---- RECORDS SHOWN

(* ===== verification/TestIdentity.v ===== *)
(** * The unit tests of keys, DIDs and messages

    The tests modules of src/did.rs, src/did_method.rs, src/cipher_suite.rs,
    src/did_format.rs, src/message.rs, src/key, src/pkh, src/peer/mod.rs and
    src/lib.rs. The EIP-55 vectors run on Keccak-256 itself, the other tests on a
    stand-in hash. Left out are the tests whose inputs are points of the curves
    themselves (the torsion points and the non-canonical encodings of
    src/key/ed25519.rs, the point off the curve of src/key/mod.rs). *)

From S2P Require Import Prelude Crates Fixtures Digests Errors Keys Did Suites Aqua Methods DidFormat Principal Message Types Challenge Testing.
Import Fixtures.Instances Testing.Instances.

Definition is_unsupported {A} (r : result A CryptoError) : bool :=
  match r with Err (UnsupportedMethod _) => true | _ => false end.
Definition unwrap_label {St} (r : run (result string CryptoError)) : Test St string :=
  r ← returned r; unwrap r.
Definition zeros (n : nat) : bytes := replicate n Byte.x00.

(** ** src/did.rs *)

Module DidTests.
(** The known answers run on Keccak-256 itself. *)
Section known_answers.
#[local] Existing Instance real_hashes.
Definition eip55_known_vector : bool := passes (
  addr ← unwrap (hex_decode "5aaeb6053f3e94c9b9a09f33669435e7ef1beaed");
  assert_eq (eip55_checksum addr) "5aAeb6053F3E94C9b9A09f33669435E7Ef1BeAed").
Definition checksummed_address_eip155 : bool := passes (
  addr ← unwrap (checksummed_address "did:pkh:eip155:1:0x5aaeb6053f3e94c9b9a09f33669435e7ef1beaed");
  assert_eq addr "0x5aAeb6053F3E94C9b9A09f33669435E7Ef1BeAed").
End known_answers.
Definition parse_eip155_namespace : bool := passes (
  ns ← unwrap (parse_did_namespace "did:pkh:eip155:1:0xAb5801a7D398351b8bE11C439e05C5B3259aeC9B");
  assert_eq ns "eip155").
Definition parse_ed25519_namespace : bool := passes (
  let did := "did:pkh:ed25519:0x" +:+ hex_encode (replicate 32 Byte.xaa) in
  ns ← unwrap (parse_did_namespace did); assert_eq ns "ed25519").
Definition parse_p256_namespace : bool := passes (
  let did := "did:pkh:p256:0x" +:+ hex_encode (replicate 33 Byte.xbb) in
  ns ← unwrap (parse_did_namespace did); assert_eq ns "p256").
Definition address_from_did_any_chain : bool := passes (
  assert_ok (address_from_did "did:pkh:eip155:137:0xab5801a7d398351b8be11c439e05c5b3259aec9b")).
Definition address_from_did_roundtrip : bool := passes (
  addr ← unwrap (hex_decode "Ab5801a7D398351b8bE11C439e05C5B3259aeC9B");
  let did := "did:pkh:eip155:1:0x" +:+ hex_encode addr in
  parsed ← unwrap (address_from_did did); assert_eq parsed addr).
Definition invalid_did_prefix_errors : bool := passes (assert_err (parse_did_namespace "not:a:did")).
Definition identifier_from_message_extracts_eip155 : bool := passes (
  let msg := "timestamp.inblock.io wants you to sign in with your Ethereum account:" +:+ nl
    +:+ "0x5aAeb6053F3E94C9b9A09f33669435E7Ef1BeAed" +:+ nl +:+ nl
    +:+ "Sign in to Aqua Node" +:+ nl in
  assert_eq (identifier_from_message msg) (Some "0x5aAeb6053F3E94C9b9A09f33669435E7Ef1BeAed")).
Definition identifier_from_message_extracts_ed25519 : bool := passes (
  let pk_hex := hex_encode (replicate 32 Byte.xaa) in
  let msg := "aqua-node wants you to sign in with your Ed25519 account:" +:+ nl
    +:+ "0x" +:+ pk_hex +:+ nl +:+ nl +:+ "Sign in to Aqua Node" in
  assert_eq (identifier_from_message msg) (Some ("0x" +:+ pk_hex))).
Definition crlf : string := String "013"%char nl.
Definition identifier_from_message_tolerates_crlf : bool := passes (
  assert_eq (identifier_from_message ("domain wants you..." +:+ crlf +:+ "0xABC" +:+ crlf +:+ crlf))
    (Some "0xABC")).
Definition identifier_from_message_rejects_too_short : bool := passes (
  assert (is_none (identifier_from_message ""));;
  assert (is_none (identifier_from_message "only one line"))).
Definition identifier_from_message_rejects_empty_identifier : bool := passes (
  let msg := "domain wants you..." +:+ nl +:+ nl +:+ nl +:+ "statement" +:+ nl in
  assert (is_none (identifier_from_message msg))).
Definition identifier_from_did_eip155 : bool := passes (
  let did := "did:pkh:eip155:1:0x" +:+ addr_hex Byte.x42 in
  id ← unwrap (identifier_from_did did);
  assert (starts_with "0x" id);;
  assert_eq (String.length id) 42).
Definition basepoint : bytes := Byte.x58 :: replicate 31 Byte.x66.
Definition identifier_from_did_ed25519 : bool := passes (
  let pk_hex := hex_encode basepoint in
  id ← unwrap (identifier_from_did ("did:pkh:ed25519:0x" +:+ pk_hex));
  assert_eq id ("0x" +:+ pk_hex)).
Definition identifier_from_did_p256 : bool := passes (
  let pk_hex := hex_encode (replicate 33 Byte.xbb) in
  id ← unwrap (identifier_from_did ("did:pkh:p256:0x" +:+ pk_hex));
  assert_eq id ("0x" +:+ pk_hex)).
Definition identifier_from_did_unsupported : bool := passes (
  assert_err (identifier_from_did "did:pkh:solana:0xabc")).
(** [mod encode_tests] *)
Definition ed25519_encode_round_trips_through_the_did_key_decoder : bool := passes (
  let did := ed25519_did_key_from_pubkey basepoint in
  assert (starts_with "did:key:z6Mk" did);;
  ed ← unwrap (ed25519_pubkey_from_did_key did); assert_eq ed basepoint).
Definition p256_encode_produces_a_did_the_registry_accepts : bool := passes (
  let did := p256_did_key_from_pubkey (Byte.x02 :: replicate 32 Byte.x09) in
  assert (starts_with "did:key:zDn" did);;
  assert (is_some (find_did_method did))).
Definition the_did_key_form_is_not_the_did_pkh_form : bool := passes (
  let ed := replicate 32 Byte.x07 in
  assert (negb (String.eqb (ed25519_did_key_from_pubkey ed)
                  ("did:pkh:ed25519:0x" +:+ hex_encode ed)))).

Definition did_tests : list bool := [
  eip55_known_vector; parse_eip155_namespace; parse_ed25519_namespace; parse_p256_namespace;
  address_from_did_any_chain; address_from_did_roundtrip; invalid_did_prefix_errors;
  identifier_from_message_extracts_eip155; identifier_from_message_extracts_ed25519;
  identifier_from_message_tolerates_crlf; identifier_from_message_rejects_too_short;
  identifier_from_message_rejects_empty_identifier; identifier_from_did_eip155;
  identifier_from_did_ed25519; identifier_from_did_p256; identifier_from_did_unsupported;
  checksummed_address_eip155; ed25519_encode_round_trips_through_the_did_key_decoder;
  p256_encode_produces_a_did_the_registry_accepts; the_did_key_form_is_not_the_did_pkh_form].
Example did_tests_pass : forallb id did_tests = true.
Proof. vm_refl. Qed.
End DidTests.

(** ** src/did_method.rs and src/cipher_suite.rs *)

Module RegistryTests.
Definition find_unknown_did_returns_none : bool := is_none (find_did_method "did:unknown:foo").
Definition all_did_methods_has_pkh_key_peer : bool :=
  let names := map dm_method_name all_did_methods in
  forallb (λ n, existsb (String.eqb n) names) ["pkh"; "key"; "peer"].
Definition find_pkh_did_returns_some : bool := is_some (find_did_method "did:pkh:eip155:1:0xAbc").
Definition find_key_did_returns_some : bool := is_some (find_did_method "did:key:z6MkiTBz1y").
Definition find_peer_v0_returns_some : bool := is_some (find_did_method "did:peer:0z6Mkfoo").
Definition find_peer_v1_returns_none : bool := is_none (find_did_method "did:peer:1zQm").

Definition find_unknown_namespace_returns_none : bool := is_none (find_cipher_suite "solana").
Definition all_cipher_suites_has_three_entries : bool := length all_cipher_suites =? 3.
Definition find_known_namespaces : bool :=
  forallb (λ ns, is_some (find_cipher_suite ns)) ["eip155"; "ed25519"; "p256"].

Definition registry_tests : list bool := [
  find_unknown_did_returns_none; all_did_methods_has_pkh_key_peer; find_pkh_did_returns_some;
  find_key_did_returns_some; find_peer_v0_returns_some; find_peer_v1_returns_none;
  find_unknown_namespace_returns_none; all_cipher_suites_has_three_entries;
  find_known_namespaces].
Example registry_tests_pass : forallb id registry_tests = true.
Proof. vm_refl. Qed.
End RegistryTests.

--------
---- RECORDS SHOWN

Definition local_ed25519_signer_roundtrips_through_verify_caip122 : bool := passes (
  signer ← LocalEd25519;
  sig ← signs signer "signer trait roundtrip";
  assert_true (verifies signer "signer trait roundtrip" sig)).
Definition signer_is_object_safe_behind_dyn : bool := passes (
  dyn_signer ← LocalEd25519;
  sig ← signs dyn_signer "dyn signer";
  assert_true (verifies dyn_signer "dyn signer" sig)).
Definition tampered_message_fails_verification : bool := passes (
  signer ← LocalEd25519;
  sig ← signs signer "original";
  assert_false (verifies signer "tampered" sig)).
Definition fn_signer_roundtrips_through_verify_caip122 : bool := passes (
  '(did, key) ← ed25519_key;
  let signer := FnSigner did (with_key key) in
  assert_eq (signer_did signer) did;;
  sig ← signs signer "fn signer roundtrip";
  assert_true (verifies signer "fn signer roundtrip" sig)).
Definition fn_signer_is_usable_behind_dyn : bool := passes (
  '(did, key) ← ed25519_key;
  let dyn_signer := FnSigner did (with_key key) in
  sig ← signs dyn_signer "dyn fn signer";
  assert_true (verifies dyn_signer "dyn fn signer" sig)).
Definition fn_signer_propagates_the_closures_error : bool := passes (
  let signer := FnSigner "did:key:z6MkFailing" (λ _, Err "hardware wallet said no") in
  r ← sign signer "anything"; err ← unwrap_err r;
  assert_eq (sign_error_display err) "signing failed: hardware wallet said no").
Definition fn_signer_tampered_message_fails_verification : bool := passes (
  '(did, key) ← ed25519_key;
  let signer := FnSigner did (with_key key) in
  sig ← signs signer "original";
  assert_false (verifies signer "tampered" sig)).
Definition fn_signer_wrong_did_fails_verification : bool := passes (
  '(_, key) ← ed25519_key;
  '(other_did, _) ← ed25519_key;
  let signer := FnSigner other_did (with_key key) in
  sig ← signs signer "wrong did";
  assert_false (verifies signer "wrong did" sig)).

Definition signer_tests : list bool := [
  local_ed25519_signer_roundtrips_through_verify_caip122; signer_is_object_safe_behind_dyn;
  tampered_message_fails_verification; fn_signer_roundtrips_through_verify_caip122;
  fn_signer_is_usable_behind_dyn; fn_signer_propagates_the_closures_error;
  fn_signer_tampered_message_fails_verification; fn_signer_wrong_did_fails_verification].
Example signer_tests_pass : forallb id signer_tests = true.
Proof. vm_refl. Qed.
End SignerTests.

--------

**WORK REQUIRED**
State how many lines in the entries above include the word "length"; reply with the number alone.

**WRITTEN ANSWER**
2